All submissions must conform to the MOBILESoft 2023 formatting and submission instructions available at for both LaTeX and Word users. LaTeX users must use the provided acmart.cls and ACM-Reference-Format.bst without modification, enable the conference format in the preamble of the document (i.e., \documentclass[sigconf,review,anonymous]{acmart}), and use the ACM reference format for the bibliography (i.e., \bibliographystyle{ACM-Reference-Format}). The review option adds line numbers, thereby allowing referees to refer to specific lines in their comments. The conference information can be set using the following command: \acmConference[MobileSoft’23]{The 10th International Conference on Mobile Software Engineering and Systems}{Melbourne, VIC, Australia}.

All submissions to the Tool Demo and Dataset track must not exceed 4 pages for the main text, inclusive of all figures, tables, appendices, etc.
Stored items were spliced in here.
Lemma le32_word w : is_word w ->
  word_of (w mod 256) (w / 256 mod 256) (w / 65536 mod 256) (w / 16777216 mod 256) = w.
Proof. unfold is_word, word_of. intros H. Z.to_euclidean_division_equations. lia. Qed.

Lemma le32_length w : length (le32 w) = 4%nat.
Proof. done. Qed.

Lemma concat_words_length ws : length (concat (le32 <$> ws)) = (4 * length ws)%nat.
Proof. induction ws as [|w ws IH]; [done|]. cbn [fmap list_fmap concat]. rewrite length_app, IH. simpl. lia. Qed.

Lemma concat_words_split ws k w : ws !! k = Some w ->
  concat (le32 <$> ws) = concat (le32 <$> take k ws) ++ le32 w ++ concat (le32 <$> drop (S k) ws) /\
  length (concat (le32 <$> take k ws)) = (4 * k)%nat.
Proof.
  intros H. split.
  - rewrite <- (take_drop_middle _ _ _ H) at 1. by rewrite fmap_app, concat_app.
  - rewrite concat_words_length, length_take. apply lookup_lt_Some in H. lia.
Qed.

(** ** Access to a word of the memory *)

Lemma ld8_at offset root pre b post :
  ld8 (offset + Z.of_nat (length pre)) (mkRam offset (pre ++ b :: post) root) = Ret b (mkRam offset (pre ++ b :: post) root).
Proof.
  unfold ld8, ram_index, bind, get. simpl. rewrite (proj2 (Z.leb_le _ _)) by lia. simpl.
  replace (Z.to_nat (offset + Z.of_nat (length pre) - offset)) with (length pre) by lia. by rewrite list_lookup_middle.
Qed.

Lemma st8_at offset root pre b c post :
  st8 (offset + Z.of_nat (length pre)) c (mkRam offset (pre ++ b :: post) root) = Ret tt (mkRam offset (pre ++ c :: post) root).
Proof.
  unfold st8. rewrite (bind_Ret _ _ _ _ _ (ld8_at _ _ _ _ _)). unfold modify, setf. simpl. do 2 f_equal.
  replace (Z.to_nat (offset + Z.of_nat (length pre) - offset)) with (length pre) by lia.
  rewrite insert_app_r_alt by lia. by rewrite Nat.sub_diag.
Qed.

Lemma snoc_shift {A} (pre : list A) b post : pre ++ b :: post = (pre ++ [b]) ++ post.
Proof. by rewrite <- app_assoc. Qed.

Lemma ld32_at offset root pre w post : is_word w ->
  let r := mkRam offset (pre ++ le32 w ++ post) root in
  ld32 (offset + Z.of_nat (length pre)) r = Ret w r.
Proof.
  intros Hw r. unfold ld32.
  assert (Hk : forall k b, (le32 w) !! k = Some b -> ld8 (offset + Z.of_nat (length pre) + Z.of_nat k) r = Ret b r).
  { intros k b Hb. unfold r. rewrite <- (take_drop_middle (le32 w) k b Hb). rewrite <- app_assoc. simpl. rewrite app_assoc.
    replace (offset + Z.of_nat (length pre) + Z.of_nat k) with (offset + Z.of_nat (length (pre ++ take k (le32 w)))).
    - apply ld8_at.
    - rewrite length_app, length_take. apply lookup_lt_Some in Hb. lia. }
  rewrite <- (Z.add_0_r (offset + Z.of_nat (length pre))) at 1.
  rewrite (bind_Ret _ _ _ _ _ (Hk 0%nat _ eq_refl)), (bind_Ret _ _ _ _ _ (Hk 1%nat _ eq_refl)),
    (bind_Ret _ _ _ _ _ (Hk 2%nat _ eq_refl)), (bind_Ret _ _ _ _ _ (Hk 3%nat _ eq_refl)).
  unfold ret. by rewrite le32_word.
Qed.

Lemma st32_at offset root pre w v post :
  st32 (offset + Z.of_nat (length pre)) v (mkRam offset (pre ++ le32 w ++ post) root) =
  Ret tt (mkRam offset (pre ++ le32 v ++ post) root).
Proof.
  unfold st32, le32. simpl.
  assert (Hk : forall pre b c post, st8 (offset + Z.of_nat (length pre)) c (mkRam offset (pre ++ b :: post) root) =
    Ret tt (mkRam offset ((pre ++ [c]) ++ post) root)) by (intros; rewrite st8_at, snoc_shift; done).
  assert (E1 : forall pre c a, offset + Z.of_nat (length pre) + a + 1 = offset + Z.of_nat (length (pre ++ [c : Z])) + a).
  { intros. rewrite length_app. simpl. lia. }
  rewrite (bind_Ret _ _ _ _ _ (Hk pre _ _ _)).
  set (p1 := pre ++ [v mod 256]). replace (offset + Z.of_nat (length pre) + 1) with (offset + Z.of_nat (length p1)) by (unfold p1; rewrite length_app; simpl; lia).
  rewrite (bind_Ret _ _ _ _ _ (Hk p1 _ _ _)).
  set (p2 := p1 ++ [_]). replace (offset + Z.of_nat (length pre) + 2) with (offset + Z.of_nat (length p2)) by (unfold p2, p1; rewrite !length_app; simpl; lia).
  rewrite (bind_Ret _ _ _ _ _ (Hk p2 _ _ _)).
  set (p3 := p2 ++ [_]). replace (offset + Z.of_nat (length pre) + 3) with (offset + Z.of_nat (length p3)) by (unfold p3, p2, p1; rewrite !length_app; simpl; lia).
  rewrite Hk. unfold p3, p2, p1. by rewrite <- !app_assoc.
Qed.

(** ** Nodes *)

(** A node that fits: its name has room for the NUL and contains none. *)
Definition node_ok (n : vfs_node) : Prop :=
  (String.length (n_name n) < 256)%nat /\ Forall (fun b => b <> 0) (bytes_of (n_name n)) /\ Forall is_word (node_words n).

Lemma bytes_of_length s : length (bytes_of s) = String.length s.
Proof. induction s; simpl; congruence. Qed.

Lemma encode_name_length n : node_ok n -> length (encode_name (n_name n)) = 256%nat.
Proof. intros (H & _). unfold encode_name. rewrite length_app, bytes_of_length, length_replicate. change (Z.to_nat NAME_SIZE) with 256%nat. lia. Qed.

Lemma encode_node_length n : node_ok n -> length (encode_node n) = 392%nat.
Proof. intros H. unfold encode_node. rewrite length_app, encode_name_length, concat_words_length by done. done. Qed.

Lemma string_at_bytes s k : Forall (fun b => b <> 0) (bytes_of s) -> string_at (bytes_of s ++ replicate (S k) 0) = s.
Proof.
  induction s as [|c s IH]; intros H; [done|]. simpl in *. apply Forall_cons in H as [Hc H].
  rewrite (proj2 (Z.eqb_neq _ 0)) by done. rewrite Nat2Z.id, ascii_nat_embedding. f_equal. by apply IH.
Qed.

Lemma word_at_byte_app pre w post : is_word w -> word_at_byte (pre ++ le32 w ++ post) (length pre) = w.
Proof.
  intros Hw. unfold word_at_byte. rewrite !app_nth2_plus. rewrite app_nth2, Nat.sub_diag by lia. by apply le32_word.
Qed.

Lemma node_word n k w : node_ok n -> node_words n !! k = Some w -> word_at_byte (encode_node n) (256 + 4 * k) = w.
Proof.
  intros Hn Hk. destruct (concat_words_split _ _ _ Hk) as [E El]. unfold encode_node. rewrite E, app_assoc.
  rewrite <- (encode_name_length n Hn), <- El, <- length_app. apply word_at_byte_app.
  destruct Hn as (_ & _ & Hw). by eapply Forall_lookup_1.
Qed.

(** Decoding is inverse to encoding. *)
Lemma decode_encode n : node_ok n -> decode_node (encode_node n) = n.
Proof.
  intros Hn. unfold decode_node.
  assert (Hs : string_at (take 256 (encode_node n)) = n_name n).
  { unfold encode_node. rewrite <- (encode_name_length n Hn), take_app_length. unfold encode_name. destruct Hn as (Hl & H0 & _).
    replace (Z.to_nat NAME_SIZE - String.length (n_name n))%nat with (S (255 - String.length (n_name n))) by (change (Z.to_nat NAME_SIZE) with 256%nat; lia).
    by apply string_at_bytes. }
  rewrite Hs. assert (H : forall k w, node_words n !! k = Some w -> word_at_byte (encode_node n) (256 + 4 * k) = w).
  { intros. by apply node_word. }
  rewrite (H 0%nat _ eq_refl), (H 1%nat _ eq_refl), (H 2%nat _ eq_refl), (H 3%nat _ eq_refl), (H 4%nat _ eq_refl),
    (H 5%nat _ eq_refl), (H 6%nat _ eq_refl), (H 7%nat _ eq_refl), (H 8%nat _ eq_refl), (H 9%nat _ eq_refl),
    (H 10%nat _ eq_refl), (H 11%nat _ eq_refl), (H 22%nat _ eq_refl), (H 23%nat _ eq_refl), (H 24%nat _ eq_refl),
    (H 25%nat _ eq_refl), (H 26%nat _ eq_refl), (H 27%nat _ eq_refl), (H 28%nat _ eq_refl), (H 29%nat _ eq_refl),
    (H 30%nat _ eq_refl), (H 31%nat _ eq_refl), (H 32%nat _ eq_refl), (H 33%nat _ eq_refl).
  by destruct n.
Qed.

(** ** The image *)

Definition image (l : list vfs_node) (files : list Z) : list Z :=
  le32 MAGIC ++ le32 (Z.of_nat (length l)) ++ concat (encode_node <$> l) ++ files.

Lemma concat_nodes_length l : Forall node_ok l -> length (concat (encode_node <$> l)) = (392 * length l)%nat.
Proof.
  induction 1 as [|n l Hn _ IH]; [done|]. cbn [fmap list_fmap concat]. rewrite length_app, IH, encode_node_length by done. simpl. lia.
Qed.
An extra page is allowed for references. All submissions must be in PDF. The page limit is strict, and it will not be possible to purchase additional pages at any point in the process (including after the paper is accepted).

Papers that do not conform to these guidelines will be desk rejected before the review process.

Submissions may be made through HotCrp at:

The Tool Demo and Dataset track at MOBILESoft 2023 will adopt a double-anonymous review process. No submitted paper may reveal its authors’ identities. The authors must make every effort to honor the double-anonymous review process; reviewers will be asked to honor the double-anonymous review process as much as possible. Any author having further questions on double-blind reviewing is encouraged to contact the track’s program co-chairs by email. Any submission that does not comply with the double-blind review process will be desk-rejected. Further advice, guidance and explanation about the double-blind review process can be found in the Q&A page of ICSE:

Review and Evaluation Criteria

Each submission will be reviewed by three members of the program committee. The main evaluation criteria include

  • The value, usefulness, and reusability of the tools and/or datasets.
  • The quality of the presentation.
  • The clarity of relation with related work and its relevance to mining software repositories.
  • The availability of tools and/or datasets.

Tools and Datasets Availability

To promote replicability and to disseminate the advances achieved with the tools and datasetss, we strongly encourage the tools and datasets to be publicly available for download and use, ideally through their distribution with an open-source software license. The tool/dataset should be made available at the time of submission of the paper for review, but will be considered confidential publication of the paper. Whenever the tool and/or dataset are not made publicly available, the paper must include a clear explanation for why this was not possible.

The tool/dataset should include detailed instructions about how to set up the environment (e.g., requirements.txt), how to use the tool/datasets (e.g., how to use the tool with a running example, how to import the data or how to access the data once it has been imported).

To further increase the visibility of the presented tools and datasets, we require all authors of accepted papers to produce a screencast presenting their tool or dataset. Accepted papers will be linked with their accompanying screencasts on the Tool Demonstration and Dataset track website.